- YOUR ASSIGNMENT:
What lines in the entries below contain the word "debug"? Copy all of them.

Recorded data

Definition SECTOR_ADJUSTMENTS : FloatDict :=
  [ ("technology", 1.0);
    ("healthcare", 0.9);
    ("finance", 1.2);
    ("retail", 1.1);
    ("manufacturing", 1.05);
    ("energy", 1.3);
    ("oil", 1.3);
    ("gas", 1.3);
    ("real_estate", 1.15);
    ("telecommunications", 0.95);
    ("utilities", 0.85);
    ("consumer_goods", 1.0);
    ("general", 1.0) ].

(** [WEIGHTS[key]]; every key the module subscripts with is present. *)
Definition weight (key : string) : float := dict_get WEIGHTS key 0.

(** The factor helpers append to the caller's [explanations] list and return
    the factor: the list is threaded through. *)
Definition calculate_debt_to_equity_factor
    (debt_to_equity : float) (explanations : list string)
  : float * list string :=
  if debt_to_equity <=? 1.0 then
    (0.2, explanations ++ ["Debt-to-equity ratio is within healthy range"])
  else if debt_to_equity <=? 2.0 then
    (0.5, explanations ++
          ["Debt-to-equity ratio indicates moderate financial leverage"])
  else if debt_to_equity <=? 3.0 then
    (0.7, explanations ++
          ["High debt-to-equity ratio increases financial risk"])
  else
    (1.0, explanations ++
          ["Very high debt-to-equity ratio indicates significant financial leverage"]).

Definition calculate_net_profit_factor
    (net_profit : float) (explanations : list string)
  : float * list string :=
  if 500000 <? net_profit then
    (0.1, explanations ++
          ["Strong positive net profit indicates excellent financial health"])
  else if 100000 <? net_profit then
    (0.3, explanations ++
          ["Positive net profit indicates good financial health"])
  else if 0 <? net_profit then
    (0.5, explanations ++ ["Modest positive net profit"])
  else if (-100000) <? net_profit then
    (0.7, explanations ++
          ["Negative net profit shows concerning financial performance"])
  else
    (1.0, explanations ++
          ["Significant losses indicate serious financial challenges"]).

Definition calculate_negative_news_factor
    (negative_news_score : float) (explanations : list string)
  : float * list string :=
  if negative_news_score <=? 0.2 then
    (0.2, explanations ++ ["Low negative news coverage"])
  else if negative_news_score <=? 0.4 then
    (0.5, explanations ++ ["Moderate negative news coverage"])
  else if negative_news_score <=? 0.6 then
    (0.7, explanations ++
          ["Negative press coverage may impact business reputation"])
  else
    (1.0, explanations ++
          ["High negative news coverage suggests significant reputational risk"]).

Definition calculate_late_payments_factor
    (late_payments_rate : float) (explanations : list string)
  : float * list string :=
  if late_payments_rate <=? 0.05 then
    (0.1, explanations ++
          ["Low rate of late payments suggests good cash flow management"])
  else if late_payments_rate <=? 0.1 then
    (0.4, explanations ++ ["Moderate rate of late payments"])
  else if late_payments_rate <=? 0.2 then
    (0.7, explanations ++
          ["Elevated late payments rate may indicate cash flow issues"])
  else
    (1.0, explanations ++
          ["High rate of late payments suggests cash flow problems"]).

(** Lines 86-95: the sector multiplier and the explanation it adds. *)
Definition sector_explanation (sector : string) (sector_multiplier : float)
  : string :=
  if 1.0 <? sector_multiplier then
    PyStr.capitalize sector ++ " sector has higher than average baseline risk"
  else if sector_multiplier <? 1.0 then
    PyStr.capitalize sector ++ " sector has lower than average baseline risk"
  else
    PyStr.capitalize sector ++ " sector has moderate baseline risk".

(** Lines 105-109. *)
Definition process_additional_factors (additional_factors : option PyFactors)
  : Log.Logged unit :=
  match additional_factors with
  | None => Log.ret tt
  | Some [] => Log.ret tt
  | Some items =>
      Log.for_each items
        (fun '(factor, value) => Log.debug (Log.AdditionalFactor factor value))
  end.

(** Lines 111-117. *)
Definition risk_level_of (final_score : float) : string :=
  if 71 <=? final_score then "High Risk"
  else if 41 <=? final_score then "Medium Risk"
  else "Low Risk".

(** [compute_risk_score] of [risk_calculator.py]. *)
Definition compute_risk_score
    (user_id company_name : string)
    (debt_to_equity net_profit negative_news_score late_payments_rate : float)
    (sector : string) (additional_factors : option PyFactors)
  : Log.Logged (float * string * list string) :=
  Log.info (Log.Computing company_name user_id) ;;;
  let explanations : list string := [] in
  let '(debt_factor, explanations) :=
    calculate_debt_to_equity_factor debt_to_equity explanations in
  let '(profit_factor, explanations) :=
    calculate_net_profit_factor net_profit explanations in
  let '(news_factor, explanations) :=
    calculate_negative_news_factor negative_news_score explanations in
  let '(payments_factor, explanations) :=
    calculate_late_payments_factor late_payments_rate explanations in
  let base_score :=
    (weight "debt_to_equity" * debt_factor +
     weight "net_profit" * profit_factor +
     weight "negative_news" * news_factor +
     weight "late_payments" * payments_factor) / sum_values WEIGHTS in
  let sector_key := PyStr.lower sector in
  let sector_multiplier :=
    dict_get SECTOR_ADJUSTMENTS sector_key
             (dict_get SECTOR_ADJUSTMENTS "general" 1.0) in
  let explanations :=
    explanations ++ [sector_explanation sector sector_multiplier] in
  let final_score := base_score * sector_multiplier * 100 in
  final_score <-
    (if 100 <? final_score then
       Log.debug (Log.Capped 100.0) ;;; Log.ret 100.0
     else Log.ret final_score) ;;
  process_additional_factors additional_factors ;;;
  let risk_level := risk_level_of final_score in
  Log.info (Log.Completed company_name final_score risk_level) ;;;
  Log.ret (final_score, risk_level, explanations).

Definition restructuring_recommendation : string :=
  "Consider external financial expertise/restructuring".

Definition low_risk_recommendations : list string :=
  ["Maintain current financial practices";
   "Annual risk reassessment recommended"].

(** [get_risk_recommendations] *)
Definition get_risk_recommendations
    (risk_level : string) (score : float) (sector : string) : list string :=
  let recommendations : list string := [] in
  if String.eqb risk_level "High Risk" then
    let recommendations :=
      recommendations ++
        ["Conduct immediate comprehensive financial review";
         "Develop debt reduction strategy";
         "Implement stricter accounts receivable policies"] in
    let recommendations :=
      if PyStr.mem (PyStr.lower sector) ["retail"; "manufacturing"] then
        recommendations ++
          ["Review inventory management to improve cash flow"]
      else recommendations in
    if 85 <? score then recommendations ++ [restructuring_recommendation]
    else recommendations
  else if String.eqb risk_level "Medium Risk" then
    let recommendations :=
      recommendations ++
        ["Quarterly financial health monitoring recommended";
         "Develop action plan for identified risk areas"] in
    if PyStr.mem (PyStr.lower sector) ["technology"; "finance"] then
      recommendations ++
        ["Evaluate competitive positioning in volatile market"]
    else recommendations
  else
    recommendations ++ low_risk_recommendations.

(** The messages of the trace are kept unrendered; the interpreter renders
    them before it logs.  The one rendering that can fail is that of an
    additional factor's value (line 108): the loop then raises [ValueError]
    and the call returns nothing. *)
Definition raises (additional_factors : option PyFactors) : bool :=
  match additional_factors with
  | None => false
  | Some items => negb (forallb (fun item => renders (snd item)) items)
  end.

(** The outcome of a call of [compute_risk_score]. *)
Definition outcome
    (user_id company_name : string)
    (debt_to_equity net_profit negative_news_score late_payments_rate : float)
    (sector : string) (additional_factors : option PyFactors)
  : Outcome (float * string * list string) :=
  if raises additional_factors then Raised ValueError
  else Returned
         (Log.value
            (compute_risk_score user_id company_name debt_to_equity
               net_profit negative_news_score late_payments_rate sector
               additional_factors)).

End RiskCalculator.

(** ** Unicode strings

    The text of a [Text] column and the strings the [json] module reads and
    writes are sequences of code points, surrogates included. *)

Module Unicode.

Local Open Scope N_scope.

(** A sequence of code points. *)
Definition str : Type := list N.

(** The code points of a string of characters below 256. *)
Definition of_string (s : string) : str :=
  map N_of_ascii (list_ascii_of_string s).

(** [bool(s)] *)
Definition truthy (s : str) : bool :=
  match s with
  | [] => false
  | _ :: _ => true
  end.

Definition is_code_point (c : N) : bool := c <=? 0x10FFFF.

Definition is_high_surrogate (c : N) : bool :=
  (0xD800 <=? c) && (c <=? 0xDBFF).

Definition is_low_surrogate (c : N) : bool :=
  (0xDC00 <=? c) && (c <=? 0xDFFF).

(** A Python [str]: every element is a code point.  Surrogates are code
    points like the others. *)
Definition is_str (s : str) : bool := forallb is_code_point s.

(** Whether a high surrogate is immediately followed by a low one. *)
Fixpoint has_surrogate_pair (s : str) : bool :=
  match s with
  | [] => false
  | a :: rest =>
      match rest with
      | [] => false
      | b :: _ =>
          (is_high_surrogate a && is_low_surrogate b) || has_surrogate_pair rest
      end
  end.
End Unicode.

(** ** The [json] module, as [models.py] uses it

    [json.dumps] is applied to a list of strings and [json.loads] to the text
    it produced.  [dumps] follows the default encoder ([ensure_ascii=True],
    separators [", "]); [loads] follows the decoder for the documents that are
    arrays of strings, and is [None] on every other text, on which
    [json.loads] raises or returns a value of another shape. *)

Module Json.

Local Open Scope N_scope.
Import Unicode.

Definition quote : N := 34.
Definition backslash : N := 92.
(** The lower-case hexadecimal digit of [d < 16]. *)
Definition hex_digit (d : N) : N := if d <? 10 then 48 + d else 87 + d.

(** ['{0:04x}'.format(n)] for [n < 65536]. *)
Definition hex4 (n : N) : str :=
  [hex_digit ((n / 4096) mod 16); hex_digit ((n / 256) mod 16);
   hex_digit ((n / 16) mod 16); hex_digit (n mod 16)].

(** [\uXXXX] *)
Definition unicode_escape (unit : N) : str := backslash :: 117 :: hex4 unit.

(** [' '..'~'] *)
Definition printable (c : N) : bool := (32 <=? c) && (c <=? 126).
--
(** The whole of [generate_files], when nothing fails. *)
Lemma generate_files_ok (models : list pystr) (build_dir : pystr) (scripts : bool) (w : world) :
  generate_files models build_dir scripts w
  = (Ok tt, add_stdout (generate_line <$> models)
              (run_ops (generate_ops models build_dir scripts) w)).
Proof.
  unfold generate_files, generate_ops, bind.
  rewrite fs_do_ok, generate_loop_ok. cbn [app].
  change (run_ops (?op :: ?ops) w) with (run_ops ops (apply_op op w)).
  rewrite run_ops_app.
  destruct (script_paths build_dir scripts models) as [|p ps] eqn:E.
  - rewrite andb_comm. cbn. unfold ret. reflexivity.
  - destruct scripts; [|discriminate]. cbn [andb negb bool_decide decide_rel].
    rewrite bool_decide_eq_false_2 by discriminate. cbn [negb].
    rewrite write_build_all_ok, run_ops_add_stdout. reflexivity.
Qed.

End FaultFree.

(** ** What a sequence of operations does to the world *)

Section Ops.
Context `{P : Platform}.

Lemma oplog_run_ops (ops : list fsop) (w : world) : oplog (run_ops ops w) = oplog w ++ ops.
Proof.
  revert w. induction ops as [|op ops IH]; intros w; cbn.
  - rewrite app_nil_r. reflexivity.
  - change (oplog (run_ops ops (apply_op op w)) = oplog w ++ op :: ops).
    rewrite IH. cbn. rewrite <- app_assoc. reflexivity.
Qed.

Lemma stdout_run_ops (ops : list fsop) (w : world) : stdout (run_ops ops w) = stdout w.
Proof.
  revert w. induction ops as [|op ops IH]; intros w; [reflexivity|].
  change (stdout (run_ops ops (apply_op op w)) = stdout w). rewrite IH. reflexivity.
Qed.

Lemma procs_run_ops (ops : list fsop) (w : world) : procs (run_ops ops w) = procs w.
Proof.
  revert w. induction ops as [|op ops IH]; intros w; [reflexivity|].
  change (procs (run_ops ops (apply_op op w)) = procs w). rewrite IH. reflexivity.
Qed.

- EXERCISE OUTPUT:
        (fun '(factor, value) => Log.debug (Log.AdditionalFactor factor value))
       Log.debug (Log.Capped 100.0) ;;; Log.ret 100.0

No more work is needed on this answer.